The Day the Call Came by Thomas Hinde (pub. 1964)



This is the oddest book I’ve read in a long time. The protagonist who seems to be an agent of some kind, deep in spy hibernation, is activated by a call. He is very well prepared with a fluid identity. Memory, which is a benchmark that we triangulate of our sense of self with, changes its shape and location.

When I joined they didn’t have to tell me that for security reasons my memories of the actual mechanics of those early contacts must be suppressed. And this didn’t mean buried where they might be dug up, but set into competition with other memories, a competition which because of their superficial improbability they would lose. I found it fairly easy.
I was able to invent incidents in my past and elaborate them and after a few weeks become genuinely unsure whether or not I was remembering what had happened or what I had thought about so carefully that I now be­lieved. And even when something seemed to obtrude as a real memory, by remembering it and rethinking it I could make it not more but less real because any real memory there might have been was obscured by the process of remembering it.

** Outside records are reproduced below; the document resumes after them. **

(** * Plate & socket generator: geometry and validation engine

    A shallow embedding of the TypeScript sources

      - [src/unnamed/part_004]  (type definitions, [calculateSocketGroupDimensions],
        [isPlateLargeEnoughForSockets], [validateSocketPosition]),
      - [src/unnamed/part_001]  (plate scaling effect, [getSocketGroupPosition],
        the plate, socket-group, drag and zoom handlers, detection of plate
        changes),
      - [src/components/plate-canvas.tsx]  ([getSocketGroupPosition],
        [getSocketGroupSize] and [platesToShow] of the renderer),
      - [src/lib/utils.ts]  ([clamp]),
      - [src/unnamed/part_000]  (the toggle switch).

    A TypeScript [number] is an IEEE 754 binary64 value; it is modelled by the
    primitive type [float], whose operations are the binary64 ones (one NaN).
    Object identifiers are strings, the [plateScales] object is a finite map
    keyed by strings. *)

From Stdlib Require Import Floats ZArith Bool.
From stdpp Require Import gmap strings list fin_maps.

Set Warnings "-inexact-float".
Local Open Scope float_scope.

(** ** Data model (part_004, lines 15-56) *)

Inductive Direction : Set := horizontal | vertical.

Module Plate.
Record t : Set := mk { id : string; width : float; height : float }.
End Plate.

Module SocketGroup.
Record t : Set := mk {
  id : string;
  plateId : string;
  count : float;
  direction : Direction;
  positionX : float;
  positionY : float
}.
End SocketGroup.

Record Dimensions : Set := { width : float; height : float }.

(** The [error] field of the source is a German sentence built from one of five
    templates by interpolating numbers (rendered with [toFixed(1)]).  An error
    is kept here as the template together with the interpolated numbers, in the
    order in which the template mentions them. *)
Inductive ErrorMessage : Set :=
| TooCloseToLeftEdge (minAllowedPositionX plateWidth groupWidth : float)
| TooCloseToBottomEdge (minAllowedPositionY plateHeight groupHeight : float)
| ExceedsPlateWidth (maxAllowedPositionX plateWidth groupWidth : float)
| ExceedsPlateHeight (maxAllowedPositionY plateHeight groupHeight : float)
| GroupsTooClose (totalDistance : float).

Module ValidatedPosition.
Record t : Set := mk {
  valid : bool;
  error : option ErrorMessage;
  positionX : float;
  positionY : float
}.
End ValidatedPosition.

(** ** Constants (part_004, lines 61-65) *)

Definition SOCKET_SIZE : float := 7.
Definition SOCKET_GAP : float := 0.2.
Definition MIN_EDGE_DISTANCE : float := 3.
Definition MIN_GROUP_DISTANCE : float := 4.
Definition MIN_PLATE_SIZE_FOR_SOCKETS : float := 40.
Definition ANCHOR_OFFSET_CM : float := 3.5.

(** JavaScript's [a > b] and [a >= b] on numbers. *)
Definition gtb (a b : float) : bool := b <? a.
Definition geb (a b : float) : bool := b <=? a.

(** ** calculateSocketGroupDimensions (part_004, lines 79-92) *)

Definition calculateSocketGroupDimensions (count : float) (direction : Direction)
  : Dimensions :=
  let totalSocketSpace := count * SOCKET_SIZE in
  let gaps := (count - 1) * SOCKET_GAP in
  let totalDimension := totalSocketSpace + gaps in
  match direction with
  | horizontal => {| width := totalDimension; height := SOCKET_SIZE |}
  | vertical => {| height := totalDimension; width := SOCKET_SIZE |}
  end.

(** ** isPlateLargeEnoughForSockets (part_004, lines 101-106) *)

Definition isPlateLargeEnoughForSockets (plate : Plate.t) : bool :=
  geb (Plate.width plate) MIN_PLATE_SIZE_FOR_SOCKETS
  && geb (Plate.height plate) MIN_PLATE_SIZE_FOR_SOCKETS.

(** ** validateSocketPosition (part_004, lines 124-297) *)

(** The body of the [for] loop at lines 243-281: the distance between the
    candidate rectangle and the rectangle of [other]. *)
Definition totalDistance (positionX positionY groupWidth groupHeight : float)
  (other : SocketGroup.t) : float :=
  let d := calculateSocketGroupDimensions
             (SocketGroup.count other) (SocketGroup.direction other) in
  let otherWidth := width d in
  let otherHeight := height d in
  let r1Left := positionX - ANCHOR_OFFSET_CM in
  let r1Right := r1Left + groupWidth in
  let r1Bottom := positionY - ANCHOR_OFFSET_CM in
  let r1Top := r1Bottom + groupHeight in
  let r2Left := SocketGroup.positionX other - ANCHOR_OFFSET_CM in
  let r2Right := r2Left + otherWidth in
  let r2Bottom := SocketGroup.positionY other - ANCHOR_OFFSET_CM in
  let r2Top := r2Bottom + otherHeight in
  let hDistance :=
    if r1Right <? r2Left then r2Left - r1Right
    else if r2Right <? r1Left then r1Left - r2Right
    else 0 in
  let vDistance :=
    if gtb r1Bottom r2Top then r1Bottom - r2Top
    else if gtb r2Bottom r1Top then r2Bottom - r1Top
    else 0 in
  sqrt (hDistance * hDistance + vDistance * vDistance).

(** The [continue] guard of line 232. *)
Definition skipped (socketGroup other : SocketGroup.t) : bool :=
  String.eqb (SocketGroup.id other) (SocketGroup.id socketGroup)
  || negb (String.eqb (SocketGroup.plateId other) (SocketGroup.plateId socketGroup)).

(** The [for (const other of allSocketGroups)] loop of lines 231-294; [Some d]
    is the early [return] with the offending distance. *)
Fixpoint groupLoop (socketGroup : SocketGroup.t)
  (positionX positionY groupWidth groupHeight : float)
  (allSocketGroups : list SocketGroup.t) : option float :=
  match allSocketGroups with
  | [] => None
  | other :: rest =>
      if skipped socketGroup other
      then groupLoop socketGroup positionX positionY groupWidth groupHeight rest
      else
        let d := totalDistance positionX positionY groupWidth groupHeight other in
        if d <? MIN_GROUP_DISTANCE then Some d
        else groupLoop socketGroup positionX positionY groupWidth groupHeight rest
  end.

Definition invalid (e : ErrorMessage) (positionX positionY : float)
  : ValidatedPosition.t :=
  ValidatedPosition.mk false (Some e) positionX positionY.

Definition validateSocketPosition (socketGroup : SocketGroup.t)
  (positionX positionY : float) (plate : Plate.t)
  (allSocketGroups : list SocketGroup.t) : ValidatedPosition.t :=
  let d := calculateSocketGroupDimensions
             (SocketGroup.count socketGroup) (SocketGroup.direction socketGroup) in
  let groupWidth := width d in
  let groupHeight := height d in
  let groupLeftX := positionX - ANCHOR_OFFSET_CM in
  let groupBottomY := positionY - ANCHOR_OFFSET_CM in
  let groupRightX := groupLeftX + groupWidth in
  let groupTopY := groupBottomY + groupHeight in
  if groupLeftX <? MIN_EDGE_DISTANCE then
    let minAllowedGroupLeftX := MIN_EDGE_DISTANCE in
    let minAllowedPositionX := minAllowedGroupLeftX + ANCHOR_OFFSET_CM in
    invalid (TooCloseToLeftEdge minAllowedPositionX (Plate.width plate) groupWidth)
            positionX positionY
  else if groupBottomY <? MIN_EDGE_DISTANCE then
    let minAllowedGroupBottomY := MIN_EDGE_DISTANCE in
    let minAllowedPositionY := minAllowedGroupBottomY + ANCHOR_OFFSET_CM in
    invalid (TooCloseToBottomEdge minAllowedPositionY (Plate.height plate) groupHeight)
            positionX positionY
  else if gtb groupRightX (Plate.width plate - MIN_EDGE_DISTANCE) then
    let maxAllowedGroupLeftX := Plate.width plate - MIN_EDGE_DISTANCE - groupWidth in
    let maxAllowedPositionX := maxAllowedGroupLeftX + ANCHOR_OFFSET_CM in
    invalid (ExceedsPlateWidth maxAllowedPositionX (Plate.width plate) groupWidth)
            positionX positionY
  else if gtb groupTopY (Plate.height plate - MIN_EDGE_DISTANCE) then
    let maxAllowedGroupTopY := Plate.height plate - MIN_EDGE_DISTANCE in
    let maxAllowedGroupBottomY := maxAllowedGroupTopY - groupHeight in
    let maxAllowedPositionY := maxAllowedGroupBottomY + ANCHOR_OFFSET_CM in
    invalid (ExceedsPlateHeight maxAllowedPositionY (Plate.height plate) groupHeight)
            positionX positionY
  else
    match groupLoop socketGroup positionX positionY groupWidth groupHeight
                    allSocketGroups with
    | Some dist => invalid (GroupsTooClose dist) positionX positionY
    | None => ValidatedPosition.mk true None positionX positionY
    end.

(** ** JavaScript built-ins used by the component *)

Definition isPositiveZero (a : float) : bool := is_zero a && negb (get_sign a).
Definition isNegativeZero (a : float) : bool := is_zero a && get_sign a.

(** [Math.max(...)]: starts from [-Infinity], returns NaN as soon as an
    argument is NaN, and orders [-0] below [+0] (ECMA-262, 21.3.2.24). *)
Fixpoint Math_max_from (highest : float) (args : list float) : float :=
  match args with
  | [] => highest
  | number :: rest =>
      if is_nan number then nan
      else if isPositiveZero number && isNegativeZero highest
      then Math_max_from number rest
      else if gtb number highest then Math_max_from number rest
      else Math_max_from highest rest
  end.

Definition Math_max (args : list float) : float := Math_max_from neg_infinity args.

(** [Math.min(...)]: the mirror image, starting from [+Infinity] (21.3.2.25). *)
Fixpoint Math_min_from (lowest : float) (args : list float) : float :=
  match args with
  | [] => lowest
  | number :: rest =>
      if is_nan number then nan
      else if isNegativeZero number && isPositiveZero lowest
      then Math_min_from number rest
      else if number <? lowest then Math_min_from number rest
      else Math_min_from lowest rest
  end.

Definition Math_min (args : list float) : float := Math_min_from infinity args.

(** [v || 0] for an optional number: [undefined], [0], [-0] and NaN are falsy. *)
Definition orZero (v : option float) : float :=
  match v with
  | Some a => if is_nan a || is_zero a then 0 else a
  | None => 0
  end.

(** [s || fallback] for an optional string: [undefined] and the empty string are falsy. *)
Definition orString (v : option string) (fallback : string) : string :=
  match v with
  | Some a => if String.eqb a EmptyString then fallback else a
  | None => fallback
  end.

(** [array.length] as a number. *)
Definition lengthNumber {A : Type} (l : list A) : float :=
  of_uint63 (Uint63.of_Z (Z.of_nat (length l))).

(** [array.find(pred)] *)
Definition find {A : Type} (pred : A -> bool) (l : list A) : option A :=
  List.find pred l.

(** ** Component state (part_001, lines 62-103) *)

Record Point : Set := { x : float; y : float }.

Module DragState.
Record t : Set := mk {
  isDragging : bool;
  socketGroupId : option string;
  offset : Point;
  livePosition : option Point;
  liveDistanceX : option float;
  liveDistanceY : option float
}.
End DragState.

Module DOMRect.
Record t : Set := mk { left : float; top : float; width : float; height : float }.
End DOMRect.

Record MouseEvent : Set := { clientX : float; clientY : float }.

Record State : Type := mkState {
  plates : list Plate.t;
  socketGroups : list SocketGroup.t;
  selectedSocketGroup : option SocketGroup.t;
  selectedPlate : string;
  errorMessage : string;
  dragState : option DragState.t;
  canvasDimensions : Dimensions;
  plateScales : gmap string float;
  lastDragErrorToastRef : string;
  centeringOffset : float;
  shouldCenterPlates : bool;
  (** descriptions passed to [toast.error], most recent first *)
  toasts : list string
}.

Definition setSocketGroups (f : list SocketGroup.t -> list SocketGroup.t) (s : State) : State :=
  mkState (plates s) (f (socketGroups s)) (selectedSocketGroup s) (selectedPlate s)
    (errorMessage s) (dragState s) (canvasDimensions s) (plateScales s)
    (lastDragErrorToastRef s) (centeringOffset s) (shouldCenterPlates s) (toasts s).

Definition setErrorMessage (m : string) (s : State) : State :=
  mkState (plates s) (socketGroups s) (selectedSocketGroup s) (selectedPlate s)
    m (dragState s) (canvasDimensions s) (plateScales s)
    (lastDragErrorToastRef s) (centeringOffset s) (shouldCenterPlates s) (toasts s).

Definition setDragState (d : option DragState.t) (s : State) : State :=
  mkState (plates s) (socketGroups s) (selectedSocketGroup s) (selectedPlate s)
    (errorMessage s) d (canvasDimensions s) (plateScales s)
    (lastDragErrorToastRef s) (centeringOffset s) (shouldCenterPlates s) (toasts s).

The note telling him to stand by has been typed on his own typewriter which is kept in a locked up office in the attic that he alone has the key to. How can that be? Is this a Kalfkaesque fantasy set in suburban England? And are the jovial neighbours what they seem to be? He has to keep an eye on them. Their games of golf could be a cover for sharing intelligence out of the range of electronic listening devices.

I have no idea of how this may end even 70% in. My ereader tells me this sort of thing but I keep it offline so that what I read may not disappear into a publisher’s algo or track me in any way. You can’t be too careful.